Though the practices among Tamils and Sinhalese are different, festival food is something keeps both the groups connected. Kiribath is one such. Karibath is a rice dish made with coconut milk. It is a staple breakfast food at any occasions or celebrations in Sri Lanka. We serve it with accompaniments like Katta Sambol, Seeni Sambol, and Pol Pani. Let’s see how to make this festive breakfast.
Wish you a prosperous and happiest Tamil Sinhala New Year!
- Raw Rice - 200 gm
- Thick Coconut Milk - 300 ml
- Thin Coconut Milk - 150 ml
- Water - As Required - 800 ml
- Salt - 01 tablespoon
- Wash the rice and soak in water for 20 minutes.

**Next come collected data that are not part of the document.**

(** * Focal point and crop windows of the image dimensions picker

    A shallow embedding of [ImageDimensionsPicker]
    (src/components/ImageDimensionsPicker.tsx, rendered by src/pages/Index.tsx)
    and the properties of its crop geometry.

    Numbers.  The component computes on JavaScript [number]s, IEEE binary64
    floating-point numbers.  The code is embedded twice.

    - [Binary64] is the code on doubles: the kernel's primitive floats, with
      the rounding of every [+], [-] and [/], [Math.max] and [Math.min] with
      their treatment of [NaN] and of the two zeros, and [===] as the IEEE
      equality.  It evaluates the code at given doubles; the inputs at which
      a property fails on doubles are computed there.

    - The definitions outside [Binary64] read the same code with exact
      rationals [Q]: [+], [-] and [/ 2] are the field operations, [Math.max]
      and [Math.min] are [Qmax] and [Qmin], [===] is [Qeq_bool].  The
      statements quantified over all inputs are proved of this reading;
      their values are compared with [==] ([Qeq]), the equality of the
      values and not of their fractions. *)

From Stdlib Require Import QArith Qminmax Qround Lqa Bool List ZArith Lia.
From Stdlib Require Import Floats.
Import ListNotations.

Set Warnings "-inexact-float".

Local Open Scope Q_scope.

(** ** Data *)

(** [interface Position { x: number; y: number }] *)
Record Position : Set := mkPosition { x : Q; y : Q }.

(** [interface Dimensions { width: number; height: number }] *)
Record Dimensions : Set := mkDimensions { width : Q; height : Q }.

(** Of a [DragEndEvent] the handler reads the field [delta] only. *)
Record DragEndEvent : Set := mkDragEndEvent { delta : Position }.

(** The element a mounted [containerRef] points to; [containerRef.current]
    is [None] while the container is not mounted ([null]). *)
Inductive HTMLDivElement : Set := ContainerDiv.

(** [Math.round]: the nearest integer, a tie going up
    ([Math.round(2.5) = 3], [Math.round(-2.5) = -2]). *)
Definition Math_round (v : Q) : Z := Qfloor (v + (1 # 2)).

(** The numbers of the info panel: the focal point and the two offsets go
    through [Math.round], the two widths are shown as they are. *)
Record InfoPanel : Set :=
  mkInfoPanel {
    shownFocalX : Z; shownFocalY : Z;
    shownMobileLeft : Z; shownMobileWidth : Q;
    shownTabletLeft : Z; shownTabletWidth : Q }.

(** ** The component

    The functions of the component are closures over its props; the section
    variables are those props. *)

Section ImageDimensionsPicker.

Variable containerDimensions : Dimensions.
Variable mobileWidth : Q.
Variable tabletWidth : Q.

(** [useState<Position>({ x: width / 2, y: height / 2 })] *)
Definition initialFocalPoint : Position :=
  {| x := width containerDimensions / 2;
     y := height containerDimensions / 2 |}.

Definition getMobileContainerPosition (focalX : Q) : Q :=
  let halfMobileWidth := mobileWidth / 2 in
  let mobileLeft := focalX - halfMobileWidth in
  let mobileLeft :=
    Qmax 0 (Qmin mobileLeft (width containerDimensions - mobileWidth)) in
  mobileLeft.

Definition getTabletContainerPosition (focalX : Q) : Q :=
  let halfTabletWidth := tabletWidth / 2 in
  let tabletLeft := focalX - halfTabletWidth in
  let tabletLeft :=
    Qmax 0 (Qmin tabletLeft (width containerDimensions - tabletWidth)) in
  tabletLeft.

(** [handleDragEnd] returns the argument of its call of [setFocalPoint],
    and [None] when it returns without calling it. *)
Definition handleDragEnd (containerRef_current : option HTMLDivElement)
    (focalPoint : Position) (event : DragEndEvent) : option Position :=
  let delta := delta event in
  match containerRef_current with
  | None => None
  | Some _ =>
    let newX :=
      Qmax 0 (Qmin (x focalPoint + x delta) (width containerDimensions)) in
    let newY :=
      Qmax 0 (Qmin (y focalPoint + y delta) (height containerDimensions)) in
    let newTabletLeft := getTabletContainerPosition newX in
    let isTabletAtLeftBoundary := Qeq_bool newTabletLeft 0 in
    let isTabletAtRightBoundary :=
      Qeq_bool newTabletLeft (width containerDimensions - tabletWidth) in
    let finalX :=
      if negb isTabletAtLeftBoundary && negb isTabletAtRightBoundary
      then
        let newMobileLeft := getMobileContainerPosition newX in
        newMobileLeft + mobileWidth / 2
      else newX in
    Some {| x := finalX; y := newY |}
  end.

(** The state [focalPoint] after the handler has run: the committed point,
    or the old one when nothing was committed. *)
Definition afterDragEnd (containerRef_current : option HTMLDivElement)
    (focalPoint : Position) (event : DragEndEvent) : Position :=
  match handleDragEnd containerRef_current focalPoint event with
  | Some p => p
  | None => focalPoint
  end.

(** The state after a sequence of drags, oldest first. *)
Fixpoint afterDrags (containerRef_current : option HTMLDivElement)
    (focalPoint : Position) (events : list DragEndEvent) : Position :=
  match events with
  | nil => focalPoint
  | cons e es =>
    afterDrags containerRef_current
      (afterDragEnd containerRef_current focalPoint e) es
  end.

(** What is rendered: [const mobileLeft = getMobileContainerPosition(focalPoint.x)]
    and [const tabletLeft = getTabletContainerPosition(focalPoint.x)]. *)
Definition mobileLeft (focalPoint : Position) : Q :=
  getMobileContainerPosition (x focalPoint).

Definition tabletLeft (focalPoint : Position) : Q :=
  getTabletContainerPosition (x focalPoint).

(** The info panel rendered for the state [focalPoint]. *)
Definition infoPanel (focalPoint : Position) : InfoPanel :=
  {| shownFocalX := Math_round (x focalPoint);
     shownFocalY := Math_round (y focalPoint);
     shownMobileLeft := Math_round (mobileLeft focalPoint);
     shownMobileWidth := mobileWidth;
     shownTabletLeft := Math_round (tabletLeft focalPoint);
     shownTabletWidth := tabletWidth |}.

(** The state after a session: a sequence of drags, oldest first, each with
    the [containerRef.current] its handler finds. *)
Fixpoint afterSession (focalPoint : Position)
    (session : list (option HTMLDivElement * DragEndEvent)) : Position :=
  match session with
  | nil => focalPoint
  | cons (containerRef_current, e) rest =>
    afterSession (afterDragEnd containerRef_current focalPoint e) rest
  end.

End ImageDimensionsPicker.

(** The props [Index] passes, which are also the defaults of the component. *)
Definition Index_containerDimensions : Dimensions :=
  {| width := 800; height := 400 |}.
Definition Index_mobileWidth : Q := 200.
Definition Index_tabletWidth : Q := 400.

(** ** The component on doubles *)

Module Binary64.

Local Open Scope float_scope.

Record Position : Set := mkPosition { x : float; y : float }.

Record Dimensions : Set := mkDimensions { width : float; height : float }.

Record DragEndEvent : Set := mkDragEndEvent { delta : Position }.

(** [Math.max] of two numbers: [NaN] if one of them is [NaN]; [+0] counts as
    larger than [-0]. *)
Definition Math_max (a b : float) : float :=
  if is_nan a || is_nan b then nan
  else if a <? b then b
  else if b <? a then a
  else if get_sign a then b else a.

(** [Math.min] of two numbers: [NaN] if one of them is [NaN]; [-0] counts as
    smaller than [+0]. *)
Definition Math_min (a b : float) : float :=
  if is_nan a || is_nan b then nan
  else if a <? b then a
  else if b <? a then b
  else if get_sign a then a else b.

Section ImageDimensionsPicker.

Variable containerDimensions : Dimensions.
Variable mobileWidth : float.
Variable tabletWidth : float.

Definition initialFocalPoint : Position :=
  {| x := width containerDimensions / 2;
     y := height containerDimensions / 2 |}.

Definition getMobileContainerPosition (focalX : float) : float :=
  let halfMobileWidth := mobileWidth / 2 in
  let mobileLeft := focalX - halfMobileWidth in
  let mobileLeft :=
    Math_max 0 (Math_min mobileLeft (width containerDimensions - mobileWidth)) in
  mobileLeft.

Definition getTabletContainerPosition (focalX : float) : float :=
  let halfTabletWidth := tabletWidth / 2 in
  let tabletLeft := focalX - halfTabletWidth in
  let tabletLeft :=
    Math_max 0 (Math_min tabletLeft (width containerDimensions - tabletWidth)) in
  tabletLeft.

- In a pot fetch 800 ml of water and boil it. Add the rice & salt and cook it until it becomes mushy.
- Once the rice is cooked, mash it a little and add thin coconut milk. Cook until it becomes thick like porridge.
- Add the thick coconut milk and cook until rice starts sticking together.
- Transfer the cooked rice to a tray and level it will a banana leaf.
- Let it set and cut it into pieces like a cake. Serve with Katta Sambol and Kithul Pani.
Kiribath can also be made with red rice. The rice should be mushy and sticky. Do not add too much of coconut milk. Let it set completely. Do not cut before it sets.